(* ===== verification/AgentServer.v ===== *)
(** * AgentServer: the agent's HTTP command server

    [agent/include/agent_server.h] and [agent/src/agent_server.cpp]: parsing a
    request, routing it to the two handlers, the responses, the life cycle of
    the listening socket and the accept loop.  The handlers are parameters, as
    the [std::function] members are; [None] as a handler's result stands for an
    exception, which nothing in this component catches. *)

From S2P Require Export JsonField IO.

#[local] Open Scope Z_scope.

Module AgentServer.

Record HttpRequest := MkHttpRequest {
  method : string;
  path : string;
  body : string;
}.

(** ** Parsing *)

Fixpoint span_word (l : list ascii) : list ascii * list ascii :=
  match l with
  | c :: l' => if Ascii.is_space c then ([], l) else let r := span_word l' in (c :: r.1, r.2)
  | [] => ([], [])
  end.

(** [stream >> word]: the word and what is left. *)
Definition next_word (l : list ascii) : list ascii * list ascii := span_word (skip_spaces l).

(** [lineStream >> req.method >> req.path]. *)
Definition request_line (line : string) : string * string :=
  let m := next_word (chars line) in
  let p := next_word m.2 in
  (of_chars m.1, of_chars p.1).

(** The lines after the headers: up to a line that is empty or a lone CR. *)
Fixpoint skip_headers (ls : list string) : list string :=
  match ls with
  | [] => []
  | line :: ls =>
      if negb (line =? String cr "")%string && negb (empty line) then skip_headers ls else ls
  end.

Definition parseRequest (raw : string) : HttpRequest :=
  match lines raw with
  | [] => MkHttpRequest "" "" ""
  | line :: rest =>
      let '(method, path) := request_line line in
      MkHttpRequest method path (foldl String.append "" (skip_headers rest))
  end.

(** ** Responses *)

Definition response_text (statusCode : Z) (statusText body : string) : string :=
  let response := "HTTP/1.1 " +:+ dec statusCode +:+ " " +:+ statusText +:+ crlf in
  let response := response +:+ "Content-Type: application/json" +:+ crlf in
  let response := response +:+ "Content-Length: " +:+ dec (str_len body) +:+ crlf in
  let response := response +:+ "Connection: close" +:+ crlf in
  let response := response +:+ crlf in
  response +:+ body.

Definition member (k v : string) : string := quoted k +:+ ":" +:+ quoted v.

Definition healthy : string := "{" +:+ member "status" "healthy" +:+ "}".
Definition dump_requested : string := "{" +:+ member "status" "dump_requested" +:+ "}".
Definition id_required : string := "{" +:+ member "error" "container_id required" +:+ "}".
Definition ids_required : string :=
  "{" +:+ member "error" "container_id and policy_id required" +:+ "}".
Definition not_found : string := "{" +:+ member "error" "not found" +:+ "}".
Definition policy_status (status policyId : string) : string :=
  "{" +:+ member "status" status +:+ "," +:+ member "policy_id" policyId +:+ "}".

(** ** The listening socket *)

Record t := Mk {
  port_ : Z;              (* int *)
  serverFd_ : Z;          (* int *)
  running_ : bool;
  joinable : bool;        (* of serverThread_ *)
}.

Definition create (port : Z) : t := Mk port (-1) false false.

Definition isRunning (s : t) : bool := running_ s.

(** How a bounded run of the accept loop ends. *)
Inductive loop_end (S : Type) :=
  | Stopped (s : S)        (* the loop was left *)
  | Killed                 (* a handler threw, or SIGPIPE: the process terminates *)
  | StillRunning (s : S).  (* the bound was reached *)
Arguments Stopped {S}.
Arguments Killed {S}.
Arguments StillRunning {S}.

Section server.
Context {W : Type} `{OS W} {S : Type}.

Definition LongDumpHandler : Type := S → string → Z → string → IO W (option S).
Definition PolicyHandler : Type := S → string → string → string → string → IO W (bool * S).

Context (longDumpHandler_ : option LongDumpHandler) (policyHandler_ : option PolicyHandler).

(** [None] when the process does not survive the call. *)
Definition sendResponse (clientFd statusCode : Z) (statusText body : string)
    : IO W (option unit) :=
  sent ← call (Send clientFd (response_text statusCode statusText body));
  mret ((λ _, tt) <$> sent).

Definition handleClient (s : S) (clientFd : Z) : IO W (option S) :=
  received ← call (Recv clientFd 8191);
  match received with
  | None | Some "" => mret (Some s)
  | Some bytes =>
      let req := parseRequest (str_take (Z.to_nat 8191) bytes) in
      if (method req =? "GET")%string && (path req =? "/health")%string then
        sent ← sendResponse clientFd 200 "OK" healthy;
        mret ((λ _, s) <$> sent)
      else if (method req =? "POST")%string && (path req =? "/long-dump-requests")%string then
        let containerId := extractJsonString (body req) "container_id" in
        let durationSec := extractJsonInt (body req) "duration_sec" 1200 in
        let reason := extractJsonString (body req) "reason" in
        if empty containerId then
          sent ← sendResponse clientFd 400 "Bad Request" id_required;
          mret ((λ _, s) <$> sent)
        else
          s' ← match longDumpHandler_ with
               | Some handler => handler s containerId durationSec reason
               | None => mret (Some s)
               end;
          match s' with
          | None => mret None
          | Some s =>
              sent ← sendResponse clientFd 202 "Accepted" dump_requested;
              mret ((λ _, s) <$> sent)
          end
      else if (method req =? "POST")%string && (path req =? "/policies")%string then
        let containerId := extractJsonString (body req) "container_id" in
        let policyId := extractJsonString (body req) "policy_id" in
        let policyType := extractJsonString (body req) "type" in
        if empty containerId || empty policyId then
          sent ← sendResponse clientFd 400 "Bad Request" ids_required;
          mret ((λ _, s) <$> sent)
        else
          '(success, s) ← match policyHandler_ with
                          | Some handler => handler s containerId policyId policyType (body req)
                          | None => mret (true, s)
                          end;
          if success : bool then
            sent ← sendResponse clientFd 200 "OK" (policy_status "APPLIED" policyId);
            mret ((λ _, s) <$> sent)
          else
            sent ← sendResponse clientFd 500 "Internal Server Error" (policy_status "FAILED" policyId);
            mret ((λ _, s) <$> sent)
      else
        sent ← sendResponse clientFd 404 "Not Found" not_found;
        mret ((λ _, s) <$> sent)
  end.

(** The accept loop on the socket [fd], at most [fuel] turns.  Another thread clears
    [running_], so each test of it is a request. *)
Fixpoint serverLoop (fuel : nat) (fd : Z) (s : S) : IO W (loop_end S) :=
  match fuel with
  | O => mret (StillRunning s)
  | Datatypes.S fuel =>
      running ← call LoadRunning;
      if negb running then mret (Stopped s)
      else
        result ← call (Select (fd + 1) fd 1);
        if result <? 0 then mret (Stopped s)
        else if result =? 0 then serverLoop fuel fd s
        else
          clientFd ← call (Accept fd);
          if clientFd <? 0 then serverLoop fuel fd s
          else
            s' ← handleClient s clientFd;
            match s' with
            | None => mret Killed
            | Some s =>
                _ ← call (CloseFd clientFd);
                serverLoop fuel fd s
            end
  end.

(** [start]: the result and the new state. *)
Definition start (srv : t) : IO W (bool * t) :=
  fd ← call Socket;
  if fd <? 0 then mret (false, Mk (port_ srv) fd (running_ srv) (joinable srv))
  else
    _ ← call (SetReuseAddr fd);
    bound ← call (Bind fd (u16 (port_ srv)));
    if bound <? 0 then
      _ ← call (CloseFd fd);
      mret (false, Mk (port_ srv) (-1) (running_ srv) (joinable srv))
    else
      listening ← call (Listen fd 10);
      if listening <? 0 then
        _ ← call (CloseFd fd);
        mret (false, Mk (port_ srv) (-1) (running_ srv) (joinable srv))
      else
        _ ← call ThreadStart;
        mret (true, Mk (port_ srv) fd true true).

Definition stop (srv : t) : IO W t :=
  fd ← (if 0 <=? serverFd_ srv then
          _ ← call (Shutdown (serverFd_ srv));
          _ ← call (CloseFd (serverFd_ srv));
          mret (-1)
        else mret (serverFd_ srv));
  _ ← (if joinable srv then call ThreadJoin else mret tt);
  mret (Mk (port_ srv) fd false false).
End server.

(** ** Specification *)

(** A request as an HTTP client writes it. *)
Definition render_request (method path : string) (headers : list string) (body : string)
    : string :=
  method +:+ " " +:+ path +:+ " HTTP/1.1" +:+ crlf
  +:+ foldr (λ h r, h +:+ crlf +:+ r) (crlf +:+ body) headers.

(** A word of the request line, and a header line. *)
Definition word (w : string) : Prop :=
  w ≠ "" ∧ Forall (λ c, Ascii.is_space c = false) (chars w).
Definition header (h : string) : Prop := h ≠ "" ∧ lf ∉ chars h.

Definition without_lf (s : string) : string :=
  of_chars (List.filter (λ c, negb (bool_decide (c = lf))) (chars s)).

(** What a request asks for. *)
Inductive route :=
  | Health
  | BadDump
  | Dump (containerId : string) (durationSec : Z) (reason : string)
  | BadPolicy
  | Policy (containerId policyId policyType spec : string)
  | Unknown.

Definition route_of (req : HttpRequest) : route :=
  if decide (method req = "GET" ∧ path req = "/health") then Health
  else if decide (method req = "POST" ∧ path req = "/long-dump-requests") then
    let c := extractJsonString (body req) "container_id" in
    if decide (c = "") then BadDump
    else Dump c (extractJsonInt (body req) "duration_sec" 1200)
           (extractJsonString (body req) "reason")
  else if decide (method req = "POST" ∧ path req = "/policies") then
    let c := extractJsonString (body req) "container_id" in
    let p := extractJsonString (body req) "policy_id" in
    if decide (c = "" ∨ p = "") then BadPolicy
    else Policy c p (extractJsonString (body req) "type") (body req)
  else Unknown.

(** A reader of responses: the head up to the first blank line, the status code in the first
    line, and as many characters of the rest as Content-Length says. *)
Fixpoint split_head (l : list ascii) : option (list ascii * list ascii) :=
  match l with
  | [] => None
  | c :: l' =>
      if bool_decide (take 4 l = [cr; lf; cr; lf]) then Some ([], drop 3 l')
      else '(h, b) ← split_head l'; Some (c :: h, b)
  end.

Definition number_after (prefix : string) (line : string) : option Z :=
  if bool_decide ((take (String.length prefix) (chars line)) = chars prefix)
  then Some (dec_value (span_digits (drop (String.length prefix) (chars line))).1)
  else None.

Definition read_response (raw : string) : option (Z * string) :=
  '(h, b) ← split_head (chars raw);
  let ls := lines (of_chars h) in
  first ← head ls;
  code ← number_after "HTTP/1.1 " first;
  n ← head (omap (number_after "Content-Length: ") ls);
  Some (code, of_chars (take (Z.to_nat n) b)).

(** ** Lemmas: parsing *)

Lemma lines_from_line acc a l :
  lf ∉ a → lines_from acc (a ++ lf :: l) = of_chars (rev acc ++ a) :: lines_from [] l.
Proof.
  revert acc. induction a as [|c a IH]; intros acc Ha; cbn [app lines_from].
  - by rewrite app_nil_r.
  - apply not_elem_of_cons in Ha as [Hc Ha]. rewrite bool_decide_false by done.
    rewrite IH by done. cbn [rev]. by rewrite <-app_assoc.
Qed.

Lemma lines_cons a b : lf ∉ chars a → lines (a +:+ nl +:+ b) = a :: lines b.
Proof.
  intros Ha. unfold lines. rewrite !chars_app. cbn [app chars nl].
  change (chars nl ++ chars b) with (lf :: chars b).
  rewrite lines_from_line by done. cbn [rev app]. by rewrite of_chars_chars.
Qed.

Lemma lines_cons_crlf a b : lf ∉ chars a → lines (a +:+ crlf +:+ b) = (a +:+ String cr "") :: lines b.
Proof.
  intros Ha. rewrite <-lines_cons.
  - f_equal. by rewrite !str_app_assoc.
  - rewrite chars_app, elem_of_app. intros [?|Hc]; [done|]. by apply list_elem_of_singleton in Hc.
Qed.

Lemma concat_lines_from acc l :
  foldl String.append "" (lines_from acc l)
  = of_chars (rev acc ++ List.filter (λ c, negb (bool_decide (c = lf))) l).
Proof.
  assert (Hfold : ∀ ls x, foldl String.append x ls = x +:+ foldl String.append "" ls).
  { induction ls as [|y ls IH]; intros x; cbn [foldl]; [by rewrite str_app_nil_r|].
    rewrite IH, (IH (String.append "" y)), str_app_nil_l. by rewrite str_app_assoc. }
  revert acc. induction l as [|c l IH]; intros acc; cbn [lines_from List.filter].
  - rewrite app_nil_r. by destruct acc.
  - case_bool_decide; cbn [negb].
    + cbn [foldl]. rewrite Hfold, IH, str_app_nil_l. by rewrite <-of_chars_app.
    + rewrite IH. cbn [rev]. by rewrite <-app_assoc.
Qed.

**TASK:** Would you print exactly the lines from the first line of the entries above through the line that has "request, routing it", both included, and stop there?

**ANSWER BELOW:**
(* ===== verification/AgentServer.v ===== *)
(** * AgentServer: the agent's HTTP command server

    [agent/include/agent_server.h] and [agent/src/agent_server.cpp]: parsing a
    request, routing it to the two handlers, the responses, the life cycle of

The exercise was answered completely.